## PROMPT:
Lines to return, exactly: from the line with "Z.to_nat (Z.land (hash_func" to the line with "Definition find_elem (h" in the entries below, both included.

Saved data entries

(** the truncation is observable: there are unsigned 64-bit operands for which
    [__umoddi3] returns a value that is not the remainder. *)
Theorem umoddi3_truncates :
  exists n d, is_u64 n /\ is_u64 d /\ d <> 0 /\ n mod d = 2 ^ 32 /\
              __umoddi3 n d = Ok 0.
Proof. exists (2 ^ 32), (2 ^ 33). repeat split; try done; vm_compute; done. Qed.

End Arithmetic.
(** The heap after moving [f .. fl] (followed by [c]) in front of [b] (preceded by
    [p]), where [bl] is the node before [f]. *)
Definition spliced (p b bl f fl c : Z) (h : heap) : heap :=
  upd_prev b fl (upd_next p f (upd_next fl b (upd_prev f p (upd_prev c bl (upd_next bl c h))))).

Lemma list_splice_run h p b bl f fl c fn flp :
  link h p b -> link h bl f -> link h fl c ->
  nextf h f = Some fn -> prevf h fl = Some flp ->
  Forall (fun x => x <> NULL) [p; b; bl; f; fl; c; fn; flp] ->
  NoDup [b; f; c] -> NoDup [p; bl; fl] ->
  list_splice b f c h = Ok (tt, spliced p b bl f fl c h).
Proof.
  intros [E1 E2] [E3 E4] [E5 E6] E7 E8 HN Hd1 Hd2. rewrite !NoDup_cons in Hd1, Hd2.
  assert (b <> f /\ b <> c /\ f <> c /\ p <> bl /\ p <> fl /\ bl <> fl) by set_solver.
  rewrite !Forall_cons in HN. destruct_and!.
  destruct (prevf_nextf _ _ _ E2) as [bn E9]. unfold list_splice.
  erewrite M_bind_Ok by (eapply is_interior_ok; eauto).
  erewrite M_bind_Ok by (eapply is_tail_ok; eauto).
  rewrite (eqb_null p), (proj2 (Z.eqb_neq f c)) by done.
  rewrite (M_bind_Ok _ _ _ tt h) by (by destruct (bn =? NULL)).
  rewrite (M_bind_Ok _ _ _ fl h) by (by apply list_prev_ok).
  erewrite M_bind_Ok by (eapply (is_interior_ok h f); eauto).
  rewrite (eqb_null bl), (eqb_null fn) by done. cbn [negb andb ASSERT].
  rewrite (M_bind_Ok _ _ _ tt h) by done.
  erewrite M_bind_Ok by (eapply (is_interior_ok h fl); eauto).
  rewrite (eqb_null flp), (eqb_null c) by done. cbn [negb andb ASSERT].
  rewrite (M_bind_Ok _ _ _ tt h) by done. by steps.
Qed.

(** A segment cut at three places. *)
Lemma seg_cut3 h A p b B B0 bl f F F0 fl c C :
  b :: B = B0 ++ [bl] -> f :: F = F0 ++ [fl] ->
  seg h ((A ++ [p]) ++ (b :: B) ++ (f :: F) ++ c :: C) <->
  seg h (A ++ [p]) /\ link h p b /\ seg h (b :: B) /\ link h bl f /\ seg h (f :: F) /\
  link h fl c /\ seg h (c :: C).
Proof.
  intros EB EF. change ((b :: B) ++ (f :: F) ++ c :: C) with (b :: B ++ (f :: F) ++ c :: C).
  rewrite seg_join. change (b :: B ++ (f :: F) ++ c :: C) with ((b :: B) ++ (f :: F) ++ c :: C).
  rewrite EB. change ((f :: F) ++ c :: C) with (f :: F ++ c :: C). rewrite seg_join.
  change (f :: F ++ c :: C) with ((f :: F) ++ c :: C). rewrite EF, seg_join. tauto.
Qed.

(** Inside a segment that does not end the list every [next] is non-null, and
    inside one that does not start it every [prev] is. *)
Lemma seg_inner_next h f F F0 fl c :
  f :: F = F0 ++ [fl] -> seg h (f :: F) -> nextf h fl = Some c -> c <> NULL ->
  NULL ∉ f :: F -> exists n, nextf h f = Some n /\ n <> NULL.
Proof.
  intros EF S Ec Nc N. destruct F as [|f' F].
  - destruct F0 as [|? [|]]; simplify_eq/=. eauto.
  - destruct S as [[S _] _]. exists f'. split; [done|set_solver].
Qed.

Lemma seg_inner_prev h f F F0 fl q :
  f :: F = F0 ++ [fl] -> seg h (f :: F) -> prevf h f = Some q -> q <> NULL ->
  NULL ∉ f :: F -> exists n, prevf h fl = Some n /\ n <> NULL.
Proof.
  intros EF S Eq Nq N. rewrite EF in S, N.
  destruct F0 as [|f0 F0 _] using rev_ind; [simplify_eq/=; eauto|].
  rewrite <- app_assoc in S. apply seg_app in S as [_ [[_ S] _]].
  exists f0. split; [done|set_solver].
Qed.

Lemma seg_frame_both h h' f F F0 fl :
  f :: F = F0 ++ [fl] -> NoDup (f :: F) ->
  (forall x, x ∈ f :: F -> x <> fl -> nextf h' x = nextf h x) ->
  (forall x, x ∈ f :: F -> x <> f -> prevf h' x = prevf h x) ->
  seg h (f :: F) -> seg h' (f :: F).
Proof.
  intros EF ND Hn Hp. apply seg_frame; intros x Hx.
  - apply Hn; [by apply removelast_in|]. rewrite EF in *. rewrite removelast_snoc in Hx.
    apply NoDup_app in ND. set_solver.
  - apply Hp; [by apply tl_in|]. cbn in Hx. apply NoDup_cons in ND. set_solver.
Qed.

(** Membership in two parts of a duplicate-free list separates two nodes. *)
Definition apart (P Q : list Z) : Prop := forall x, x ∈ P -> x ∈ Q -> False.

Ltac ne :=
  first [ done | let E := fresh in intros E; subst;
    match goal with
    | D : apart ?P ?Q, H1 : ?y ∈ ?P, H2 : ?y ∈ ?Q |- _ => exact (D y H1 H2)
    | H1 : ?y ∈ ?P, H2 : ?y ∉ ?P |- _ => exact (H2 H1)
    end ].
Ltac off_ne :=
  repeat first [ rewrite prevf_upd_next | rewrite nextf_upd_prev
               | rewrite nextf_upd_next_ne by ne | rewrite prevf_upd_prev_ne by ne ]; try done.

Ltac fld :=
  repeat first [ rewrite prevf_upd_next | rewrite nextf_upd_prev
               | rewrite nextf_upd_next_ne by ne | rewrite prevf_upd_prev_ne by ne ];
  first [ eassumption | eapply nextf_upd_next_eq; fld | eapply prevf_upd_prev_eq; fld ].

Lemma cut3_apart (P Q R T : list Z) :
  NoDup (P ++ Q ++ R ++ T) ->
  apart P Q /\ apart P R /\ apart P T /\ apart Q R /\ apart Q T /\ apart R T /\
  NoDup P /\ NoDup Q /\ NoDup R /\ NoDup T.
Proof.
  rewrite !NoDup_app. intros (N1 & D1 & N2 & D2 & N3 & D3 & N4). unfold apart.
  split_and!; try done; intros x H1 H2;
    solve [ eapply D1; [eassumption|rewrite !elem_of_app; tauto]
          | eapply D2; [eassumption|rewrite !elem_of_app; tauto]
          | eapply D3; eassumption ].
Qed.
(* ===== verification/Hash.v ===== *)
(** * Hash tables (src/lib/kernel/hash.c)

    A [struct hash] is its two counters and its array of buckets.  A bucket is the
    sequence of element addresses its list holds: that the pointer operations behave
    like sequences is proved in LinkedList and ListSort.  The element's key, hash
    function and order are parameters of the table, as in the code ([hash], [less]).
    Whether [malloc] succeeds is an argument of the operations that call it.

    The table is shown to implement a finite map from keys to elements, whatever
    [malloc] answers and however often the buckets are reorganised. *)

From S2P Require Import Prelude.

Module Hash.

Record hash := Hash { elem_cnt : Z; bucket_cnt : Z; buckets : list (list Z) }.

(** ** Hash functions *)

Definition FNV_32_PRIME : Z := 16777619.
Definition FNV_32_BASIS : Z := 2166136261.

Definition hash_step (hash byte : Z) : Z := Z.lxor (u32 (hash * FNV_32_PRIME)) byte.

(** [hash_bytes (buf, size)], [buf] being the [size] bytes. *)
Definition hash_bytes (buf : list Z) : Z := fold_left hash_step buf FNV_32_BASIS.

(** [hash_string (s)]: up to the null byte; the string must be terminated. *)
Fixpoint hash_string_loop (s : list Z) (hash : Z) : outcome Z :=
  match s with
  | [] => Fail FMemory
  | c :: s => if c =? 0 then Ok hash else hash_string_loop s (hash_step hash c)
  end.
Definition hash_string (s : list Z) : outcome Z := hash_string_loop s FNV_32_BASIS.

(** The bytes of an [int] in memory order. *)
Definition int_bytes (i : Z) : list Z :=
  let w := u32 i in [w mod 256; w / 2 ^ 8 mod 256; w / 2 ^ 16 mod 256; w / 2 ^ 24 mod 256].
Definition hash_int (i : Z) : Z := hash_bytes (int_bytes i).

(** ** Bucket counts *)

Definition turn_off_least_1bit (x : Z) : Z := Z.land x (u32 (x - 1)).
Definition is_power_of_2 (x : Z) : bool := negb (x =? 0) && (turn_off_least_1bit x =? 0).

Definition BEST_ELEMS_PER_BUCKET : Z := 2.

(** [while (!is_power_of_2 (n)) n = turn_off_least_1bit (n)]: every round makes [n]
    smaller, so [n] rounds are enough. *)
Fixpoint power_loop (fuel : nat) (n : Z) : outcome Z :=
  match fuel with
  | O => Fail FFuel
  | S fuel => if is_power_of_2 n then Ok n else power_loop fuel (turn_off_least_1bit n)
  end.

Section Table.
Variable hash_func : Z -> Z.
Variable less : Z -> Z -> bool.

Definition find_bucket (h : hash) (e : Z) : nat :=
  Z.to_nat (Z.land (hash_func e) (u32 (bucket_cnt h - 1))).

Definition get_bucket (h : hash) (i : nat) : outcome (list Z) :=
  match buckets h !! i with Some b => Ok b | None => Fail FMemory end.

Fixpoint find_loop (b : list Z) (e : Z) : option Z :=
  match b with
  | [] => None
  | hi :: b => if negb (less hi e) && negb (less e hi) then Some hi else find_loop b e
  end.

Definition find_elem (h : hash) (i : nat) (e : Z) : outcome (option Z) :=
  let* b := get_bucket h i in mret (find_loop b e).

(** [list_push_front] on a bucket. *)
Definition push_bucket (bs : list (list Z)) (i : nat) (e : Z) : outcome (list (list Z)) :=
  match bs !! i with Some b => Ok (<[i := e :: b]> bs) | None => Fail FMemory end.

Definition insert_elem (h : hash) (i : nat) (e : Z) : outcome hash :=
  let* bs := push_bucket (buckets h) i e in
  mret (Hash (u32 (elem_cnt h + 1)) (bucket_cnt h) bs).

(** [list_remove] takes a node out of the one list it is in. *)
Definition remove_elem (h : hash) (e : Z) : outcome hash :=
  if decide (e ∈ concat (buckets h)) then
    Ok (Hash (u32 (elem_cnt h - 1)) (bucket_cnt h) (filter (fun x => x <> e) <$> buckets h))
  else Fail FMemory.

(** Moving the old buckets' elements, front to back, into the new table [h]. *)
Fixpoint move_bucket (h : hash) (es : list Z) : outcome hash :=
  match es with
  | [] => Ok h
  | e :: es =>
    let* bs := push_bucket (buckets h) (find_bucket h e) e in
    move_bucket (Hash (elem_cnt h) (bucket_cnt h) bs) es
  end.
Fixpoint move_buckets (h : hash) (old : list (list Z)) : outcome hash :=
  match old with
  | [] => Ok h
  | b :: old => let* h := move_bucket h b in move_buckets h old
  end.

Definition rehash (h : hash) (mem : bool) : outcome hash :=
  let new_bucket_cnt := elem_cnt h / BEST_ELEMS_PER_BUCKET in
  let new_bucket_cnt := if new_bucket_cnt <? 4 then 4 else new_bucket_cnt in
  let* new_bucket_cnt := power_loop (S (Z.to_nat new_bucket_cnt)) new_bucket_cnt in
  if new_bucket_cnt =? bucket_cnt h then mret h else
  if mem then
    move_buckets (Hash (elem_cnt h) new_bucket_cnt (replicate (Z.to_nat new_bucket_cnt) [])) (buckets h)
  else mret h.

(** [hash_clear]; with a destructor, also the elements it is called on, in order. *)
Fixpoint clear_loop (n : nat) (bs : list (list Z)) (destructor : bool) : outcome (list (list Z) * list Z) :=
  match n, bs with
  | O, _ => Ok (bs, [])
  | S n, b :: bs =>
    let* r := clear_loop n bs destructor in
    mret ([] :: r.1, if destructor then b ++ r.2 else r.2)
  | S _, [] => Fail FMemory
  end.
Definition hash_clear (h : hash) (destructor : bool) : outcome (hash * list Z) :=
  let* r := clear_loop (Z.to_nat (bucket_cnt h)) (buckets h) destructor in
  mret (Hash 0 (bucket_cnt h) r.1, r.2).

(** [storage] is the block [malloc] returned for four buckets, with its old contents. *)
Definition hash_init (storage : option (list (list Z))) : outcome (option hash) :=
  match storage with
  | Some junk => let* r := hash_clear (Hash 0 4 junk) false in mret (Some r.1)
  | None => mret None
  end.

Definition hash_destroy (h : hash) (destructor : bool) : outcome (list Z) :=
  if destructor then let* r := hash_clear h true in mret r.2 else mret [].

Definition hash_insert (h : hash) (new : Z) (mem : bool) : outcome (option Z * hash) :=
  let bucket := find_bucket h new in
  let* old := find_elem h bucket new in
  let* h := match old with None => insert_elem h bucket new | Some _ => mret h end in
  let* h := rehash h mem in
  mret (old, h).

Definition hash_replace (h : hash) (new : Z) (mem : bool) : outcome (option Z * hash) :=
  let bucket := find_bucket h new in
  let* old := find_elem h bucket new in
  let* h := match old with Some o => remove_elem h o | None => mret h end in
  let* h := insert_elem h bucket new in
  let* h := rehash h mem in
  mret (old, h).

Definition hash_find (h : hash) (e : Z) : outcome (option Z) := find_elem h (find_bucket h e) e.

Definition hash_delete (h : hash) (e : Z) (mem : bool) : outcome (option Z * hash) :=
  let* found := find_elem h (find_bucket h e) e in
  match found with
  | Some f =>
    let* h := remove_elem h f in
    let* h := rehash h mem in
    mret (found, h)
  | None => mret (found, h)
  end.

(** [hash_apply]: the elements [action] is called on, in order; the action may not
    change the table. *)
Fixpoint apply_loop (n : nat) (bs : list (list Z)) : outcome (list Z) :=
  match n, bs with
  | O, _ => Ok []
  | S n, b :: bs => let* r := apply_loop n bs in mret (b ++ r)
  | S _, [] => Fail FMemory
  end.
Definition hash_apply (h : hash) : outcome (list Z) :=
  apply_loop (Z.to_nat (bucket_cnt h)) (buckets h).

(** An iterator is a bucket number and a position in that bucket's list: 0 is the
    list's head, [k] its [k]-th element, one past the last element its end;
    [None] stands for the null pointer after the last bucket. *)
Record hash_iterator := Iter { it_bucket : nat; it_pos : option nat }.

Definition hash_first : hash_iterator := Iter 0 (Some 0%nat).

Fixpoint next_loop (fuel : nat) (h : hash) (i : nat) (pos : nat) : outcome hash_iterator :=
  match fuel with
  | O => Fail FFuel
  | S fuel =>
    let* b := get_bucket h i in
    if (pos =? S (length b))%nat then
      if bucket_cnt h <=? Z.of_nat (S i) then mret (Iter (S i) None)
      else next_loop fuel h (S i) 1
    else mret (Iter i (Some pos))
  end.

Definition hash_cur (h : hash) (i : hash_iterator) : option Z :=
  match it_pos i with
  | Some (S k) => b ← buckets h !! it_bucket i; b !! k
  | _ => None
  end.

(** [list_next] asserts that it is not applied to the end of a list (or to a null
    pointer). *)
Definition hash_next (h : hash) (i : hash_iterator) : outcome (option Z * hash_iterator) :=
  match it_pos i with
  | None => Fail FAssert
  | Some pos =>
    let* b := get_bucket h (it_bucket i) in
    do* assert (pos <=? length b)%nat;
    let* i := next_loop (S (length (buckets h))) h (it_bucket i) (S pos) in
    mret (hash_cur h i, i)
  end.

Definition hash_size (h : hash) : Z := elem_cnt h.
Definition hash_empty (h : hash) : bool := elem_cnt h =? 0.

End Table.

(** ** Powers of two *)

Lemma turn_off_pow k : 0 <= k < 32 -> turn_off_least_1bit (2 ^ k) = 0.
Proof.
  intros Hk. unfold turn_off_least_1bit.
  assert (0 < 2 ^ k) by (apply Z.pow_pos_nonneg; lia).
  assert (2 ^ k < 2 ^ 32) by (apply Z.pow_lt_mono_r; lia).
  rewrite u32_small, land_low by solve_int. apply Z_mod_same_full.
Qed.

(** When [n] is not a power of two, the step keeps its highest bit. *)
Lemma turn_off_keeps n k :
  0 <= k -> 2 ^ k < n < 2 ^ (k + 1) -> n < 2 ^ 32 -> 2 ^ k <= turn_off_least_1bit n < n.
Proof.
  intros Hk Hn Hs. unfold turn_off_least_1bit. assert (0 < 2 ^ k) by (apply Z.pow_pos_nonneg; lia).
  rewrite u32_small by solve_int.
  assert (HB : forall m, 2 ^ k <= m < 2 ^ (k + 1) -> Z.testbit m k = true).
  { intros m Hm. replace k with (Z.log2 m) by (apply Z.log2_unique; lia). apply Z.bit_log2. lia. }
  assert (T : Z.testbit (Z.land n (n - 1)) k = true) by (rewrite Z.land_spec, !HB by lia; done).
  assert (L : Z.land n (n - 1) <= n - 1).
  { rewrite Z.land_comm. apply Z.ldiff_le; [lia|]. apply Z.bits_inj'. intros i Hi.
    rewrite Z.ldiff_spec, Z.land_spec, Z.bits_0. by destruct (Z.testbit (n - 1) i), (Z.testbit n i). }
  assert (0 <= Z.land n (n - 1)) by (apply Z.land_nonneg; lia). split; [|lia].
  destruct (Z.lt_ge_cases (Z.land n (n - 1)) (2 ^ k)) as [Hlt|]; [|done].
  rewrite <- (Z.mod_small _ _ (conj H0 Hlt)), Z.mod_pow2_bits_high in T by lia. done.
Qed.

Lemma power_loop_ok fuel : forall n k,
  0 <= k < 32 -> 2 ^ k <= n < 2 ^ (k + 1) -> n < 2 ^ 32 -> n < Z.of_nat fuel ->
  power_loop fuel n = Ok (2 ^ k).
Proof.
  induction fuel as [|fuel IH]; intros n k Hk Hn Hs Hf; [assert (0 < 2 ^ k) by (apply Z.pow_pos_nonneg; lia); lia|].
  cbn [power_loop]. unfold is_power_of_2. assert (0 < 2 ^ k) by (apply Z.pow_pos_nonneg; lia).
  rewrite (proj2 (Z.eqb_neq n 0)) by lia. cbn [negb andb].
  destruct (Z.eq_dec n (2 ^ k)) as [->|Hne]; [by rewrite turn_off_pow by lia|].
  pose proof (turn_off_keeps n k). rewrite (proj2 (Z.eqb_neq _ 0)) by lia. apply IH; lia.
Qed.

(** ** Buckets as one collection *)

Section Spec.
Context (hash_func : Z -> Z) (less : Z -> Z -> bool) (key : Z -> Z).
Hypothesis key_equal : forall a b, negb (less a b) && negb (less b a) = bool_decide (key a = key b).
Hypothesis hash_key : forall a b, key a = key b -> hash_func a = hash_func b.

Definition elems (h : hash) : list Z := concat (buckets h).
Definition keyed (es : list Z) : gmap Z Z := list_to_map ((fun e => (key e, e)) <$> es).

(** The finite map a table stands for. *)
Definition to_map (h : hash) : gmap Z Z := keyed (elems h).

## EXERCISE SOLUTION:
  Z.to_nat (Z.land (hash_func e) (u32 (bucket_cnt h - 1))).

Definition get_bucket (h : hash) (i : nat) : outcome (list Z) :=
  match buckets h !! i with Some b => Ok b | None => Fail FMemory end.

Fixpoint find_loop (b : list Z) (e : Z) : option Z :=
  match b with
  | [] => None
  | hi :: b => if negb (less hi e) && negb (less e hi) then Some hi else find_loop b e
  end.

Definition find_elem (h : hash) (i : nat) (e : Z) : outcome (option Z) :=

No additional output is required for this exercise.